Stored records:
(** The name a successful parse reports lies in the record: either none was
    found ([sniPos = -1], [sniLen = 0]), or its range is after the fixed fields
    and ends inside the data, so [record[sniPos:sniPos+sniLen]] is in bounds. *)
Theorem parseClientHello_in_bounds data r :
  parseClientHello data = Ok r →
  (sniPos r = -1 ∧ sniLen r = 0) ∨
  (49 <= sniPos r ∧ 0 <= sniLen r ∧ sniPos r + sniLen r <= blen data).
Proof. intros H. exact (post_Ok _ _ _ (parseClientHello_post data) H). Qed.

(** * Parsing what a client builds *)

(** A ClientHello record as RFC 8446 lays it out.  [exts] are the extensions as
    (type, body). *)
Definition encode_ext (e : Z * list byte) : list byte := put16 (fst e) ++ put16 (blen (snd e)) ++ snd e.

Definition encode_exts (es : list (Z * list byte)) : list byte := concat (encode_ext <$> es).

Definition sni_ext (host : list byte) : Z * list byte :=
  (0, put16 (blen host + 3) ++ [x00] ++ put16 (blen host) ++ host).

Definition hello_body (ver random sid cs cm : list byte) (exts : list byte) : list byte :=
  ver ++ random ++ [byte_of (blen sid)] ++ sid ++ put16 (blen cs) ++ cs ++
  [byte_of (blen cm)] ++ cm ++ put16 (blen exts) ++ exts.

Description of the task
What is wanted is an exact copy of the data.

Your response
(** The name a successful parse reports lies in the record: either none was
    found ([sniPos = -1], [sniLen = 0]), or its range is after the fixed fields
    and ends inside the data, so [record[sniPos:sniPos+sniLen]] is in bounds. *)
Theorem parseClientHello_in_bounds data r :
  parseClientHello data = Ok r →
  (sniPos r = -1 ∧ sniLen r = 0) ∨
  (49 <= sniPos r ∧ 0 <= sniLen r ∧ sniPos r + sniLen r <= blen data).
Proof. intros H. exact (post_Ok _ _ _ (parseClientHello_post data) H). Qed.

(** * Parsing what a client builds *)

(** A ClientHello record as RFC 8446 lays it out.  [exts] are the extensions as
    (type, body). *)
Definition encode_ext (e : Z * list byte) : list byte := put16 (fst e) ++ put16 (blen (snd e)) ++ snd e.

Definition encode_exts (es : list (Z * list byte)) : list byte := concat (encode_ext <$> es).

Definition sni_ext (host : list byte) : Z * list byte :=
  (0, put16 (blen host + 3) ++ [x00] ++ put16 (blen host) ++ host).

Definition hello_body (ver random sid cs cm : list byte) (exts : list byte) : list byte :=
  ver ++ random ++ [byte_of (blen sid)] ++ sid ++ put16 (blen cs) ++ cs ++
  [byte_of (blen cm)] ++ cm ++ put16 (blen exts) ++ exts.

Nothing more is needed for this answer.